__Problem details__
Could you write out the lines below exactly, beginning with the first and finishing with the one that contains "is_http url = true ->"?

__Data shown__
*** Block opens ***

Lemma decodeURIComponent_prefix (p rest d : jsstring) :
  forallb (fun c => negb (c =? 37)) p = true ->
  decodeURIComponent (p ++ rest) = Normal d ->
  exists d0, d = p ++ d0.
Proof.
  revert d; induction p as [|c p IH]; intros d Hp H.
  - exists d. reflexivity.
  - cbn [forallb] in Hp. apply andb_true_iff in Hp. destruct Hp as [Hc Hp].
    apply negb_true_iff in Hc. cbn [app] in H.
    destruct (decodeURIComponent_plain_char c _ d Hc H) as (d0 & H0 & ->).
    destruct (IH d0 Hp H0) as [d1 ->]. exists d1. reflexivity.
Qed.

Lemma is_http_decoded (v d : jsstring) :
  is_http v = true -> decodeURIComponent v = Normal d -> is_http d = true.
Proof.
  unfold is_http. intros Hv Hd. apply orb_true_iff in Hv.
  destruct Hv as [Hv|Hv]; apply startsWith_eq in Hv; destruct Hv as [r ->];
    apply decodeURIComponent_prefix in Hd; try reflexivity;
    destruct Hd as [d0 ->]; rewrite startsWith_app;
    [reflexivity | apply orb_true_r].
Qed.

Lemma find_destination_http (parsed : URL) (params : list jsstring)
    (v : jsstring) :
  find_destination parsed params = Some v -> is_http v = true.
Proof.
  induction params as [|q params IH]; [discriminate|].
  cbn [find_destination].
  destruct (searchParams_get (searchParams parsed) q) as [w|]; [|exact IH].
  destruct (truthy w && is_http w) eqn:E; [|exact IH].
  intros H. inversion H; subst. apply andb_true_iff in E. apply E.
Qed.

Section LinkInvariants.
Context {rt : Runtime}.

Lemma cleanTrackingUrl_http (url link : jsstring) :
  is_http url = true ->
  cleanTrackingUrl url = Normal (Some link) ->
  is_http link = true.
Proof.
  intros Hu. unfold cleanTrackingUrl, try_catch, bind.
  destruct (new_URL url) as [parsed|e]; [|discriminate].
  destruct (find_destination parsed destination_params) as [v|] eqn:Ev.
  - destruct (decodeURIComponent v) as [d|e] eqn:Ed; [|discriminate].
    intros H. inversion H; subst.
    apply (is_http_decoded v link (find_destination_http _ _ _ Ev) Ed).
  - intros H. inversion H; subst. exact Hu.
Qed.

Lemma links_of_html_http (html link : jsstring) :
  In link (links_of_html html) -> is_http link = true.
Proof.
  unfold links_of_html. rewrite in_flat_map. intros (url & _ & H).
  apply link_of_href_In in H. destruct H as (Hk & Hc & _).
  apply (cleanTrackingUrl_http url link (href_kept_http url Hk) Hc).
Qed.

End LinkInvariants.

(** X9.  Whatever the payload and whatever the URL parser does, every
    link returned starts with [http://] or [https://]; in particular no
    link is empty, and decoding a tracking destination cannot turn it
    into a link of another scheme. *)
Theorem links_are_http (rt : Runtime) (payload : option MimeNode)
    (links : list jsstring) (link : jsstring) :
  extractLinksFromPayload payload = Normal links ->
  In link links ->
  is_http link = true /\ link <> [].
Proof.
  intros H Hin.
  assert (Hh : is_http link = true).
  { destruct payload as [root|]; cbn [extractLinksFromPayload] in H.
    - rewrite extractLinks_visited in H. inversion H; subst; clear H.
      apply fold_set_add_In in Hin. destruct Hin as [[]|Hin].
      unfold links_of_leaves in Hin. apply in_flat_map in Hin.
      destruct Hin as (x & _ & Hx). apply (links_of_html_http _ _ Hx).
    - inversion H; subst. destruct Hin. }
  split; [exact Hh|]. apply truthy_true, is_http_truthy, Hh.
Qed.

Lemma links_are_http_witness :
  is_http (js "https://real.example.com/page") = true
  /\ js "https://real.example.com/page" <> [].
Proof.
  apply (links_are_http Reference.runtime
           (Some (leaf text_html (anchor tracking_href)))
           [js "https://real.example.com/page"]).
  - vm_compute. reflexivity.
  - left. reflexivity.
Defined.

(** X10.  The tests against [mailto:], [javascript:] and [#] and the
    test for an empty value never decide anything: an [href] value is
    kept exactly when it starts with [http://] or [https://]. *)
Theorem href_kept_is_http (url : jsstring) : href_kept url = is_http url.
Proof.
  unfold href_kept. destruct (is_http url) eqn:E.
  - unfold is_http in E. apply orb_true_iff in E.
    destruct E as [E|E]; apply startsWith_eq in E; destruct E as [r ->];
      reflexivity.
  - apply andb_false_r.
Qed.

(** X11.  The links of the parts that come first stay first: when parts
    are added after the child parts of a payload, the link list of the
    longer payload starts with the link list of the shorter one. *)
Theorem links_of_earlier_parts_first (rt : Runtime) (mt : option jsstring)
    (hs : option (list Header)) (b : option MessagePartBody)
    (ps qs : list MimeNode) :
  exists l1 more,
    extractLinksFromPayload (Some (mkMimeNode mt hs b (Some ps))) = Normal l1
    /\ extractLinksFromPayload (Some (mkMimeNode mt hs b (Some (ps ++ qs))))
       = Normal (l1 ++ more).
Proof.
  cbn [extractLinksFromPayload]. rewrite !extractLinks_visited.
  set (step := fun part =>
         (if leaf_of text_html part then [part] else [])
         ++ (if is_multipart part then visited_html part else [])).
  assert (E : links_of_leaves (visited_html (mkMimeNode mt hs b (Some (ps ++ qs))))
              = links_of_leaves (visited_html (mkMimeNode mt hs b (Some ps)))
                ++ links_of_leaves (flat_map step qs)).
  { cbn [visited_html parts]. fold step.
    rewrite flat_map_app.
    rewrite !(links_of_leaves_app (if leaf_of text_html _ then _ else _)).
    rewrite (links_of_leaves_app (flat_map step ps)), app_assoc.
    f_equal. f_equal.
    change (leaf_of text_html (mkMimeNode mt hs b (Some (ps ++ qs))))
      with (leaf_of text_html (mkMimeNode mt hs b (Some ps))).
    destruct (leaf_of text_html (mkMimeNode mt hs b (Some ps))); reflexivity. }
  rewrite E, fold_left_app.
  set (l1 := fold_left set_add
               (links_of_leaves (visited_html (mkMimeNode mt hs b (Some ps)))) []).
  exists l1, (unseen l1 (links_of_leaves (flat_map step qs))).
  split; [reflexivity|]. rewrite fold_set_add_unseen. reflexivity.
Qed.

(** ** Header lookup *)

Section HeaderLookup.
Context {rt : Runtime}.

Lemma extractHeader_getHeader (message : Message.t) (n : jsstring) :
  extractHeader message n = getHeader (payload_headers message) n.
Proof.
  unfold extractHeader, getHeader, payload_headers.
  destruct (Message.payload message) as [p|]; [|reflexivity].
  destruct (headers p); reflexivity.
Qed.

Lemma find_first {A : Type} (f : A -> bool) (pre post : list A) (h : A) :
  (forall q, In q pre -> f q = false) -> f h = true ->
  find f (pre ++ h :: post) = Some h.
Proof.
  intros Hpre Hh. induction pre as [|q pre IH].
  - cbn [app find]. rewrite Hh. reflexivity.
  - cbn [app find]. rewrite (Hpre q (or_introl eq_refl)).
    apply IH. intros q' Hq'. apply Hpre. right. exact Hq'.
Qed.

Lemma find_none {A : Type} (f : A -> bool) (l : list A) :
  (forall q, In q l -> f q = false) -> find f l = None.
Proof.
  induction l as [|q l IH]; intros H; [reflexivity|].
  cbn [find]. rewrite (H q (or_introl eq_refl)).
  apply IH. intros q' Hq'. apply H. right. exact Hq'.
Qed.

*** Block closes ***

__Task response__
Lemma decodeURIComponent_prefix (p rest d : jsstring) :
  forallb (fun c => negb (c =? 37)) p = true ->
  decodeURIComponent (p ++ rest) = Normal d ->
  exists d0, d = p ++ d0.
Proof.
  revert d; induction p as [|c p IH]; intros d Hp H.
  - exists d. reflexivity.
  - cbn [forallb] in Hp. apply andb_true_iff in Hp. destruct Hp as [Hc Hp].
    apply negb_true_iff in Hc. cbn [app] in H.
    destruct (decodeURIComponent_plain_char c _ d Hc H) as (d0 & H0 & ->).
    destruct (IH d0 Hp H0) as [d1 ->]. exists d1. reflexivity.
Qed.

Lemma is_http_decoded (v d : jsstring) :
  is_http v = true -> decodeURIComponent v = Normal d -> is_http d = true.
Proof.
  unfold is_http. intros Hv Hd. apply orb_true_iff in Hv.
  destruct Hv as [Hv|Hv]; apply startsWith_eq in Hv; destruct Hv as [r ->];
    apply decodeURIComponent_prefix in Hd; try reflexivity;
    destruct Hd as [d0 ->]; rewrite startsWith_app;
    [reflexivity | apply orb_true_r].
Qed.

Lemma find_destination_http (parsed : URL) (params : list jsstring)
    (v : jsstring) :
  find_destination parsed params = Some v -> is_http v = true.
Proof.
  induction params as [|q params IH]; [discriminate|].
  cbn [find_destination].
  destruct (searchParams_get (searchParams parsed) q) as [w|]; [|exact IH].
  destruct (truthy w && is_http w) eqn:E; [|exact IH].
  intros H. inversion H; subst. apply andb_true_iff in E. apply E.
Qed.

Section LinkInvariants.
Context {rt : Runtime}.

Lemma cleanTrackingUrl_http (url link : jsstring) :
  is_http url = true ->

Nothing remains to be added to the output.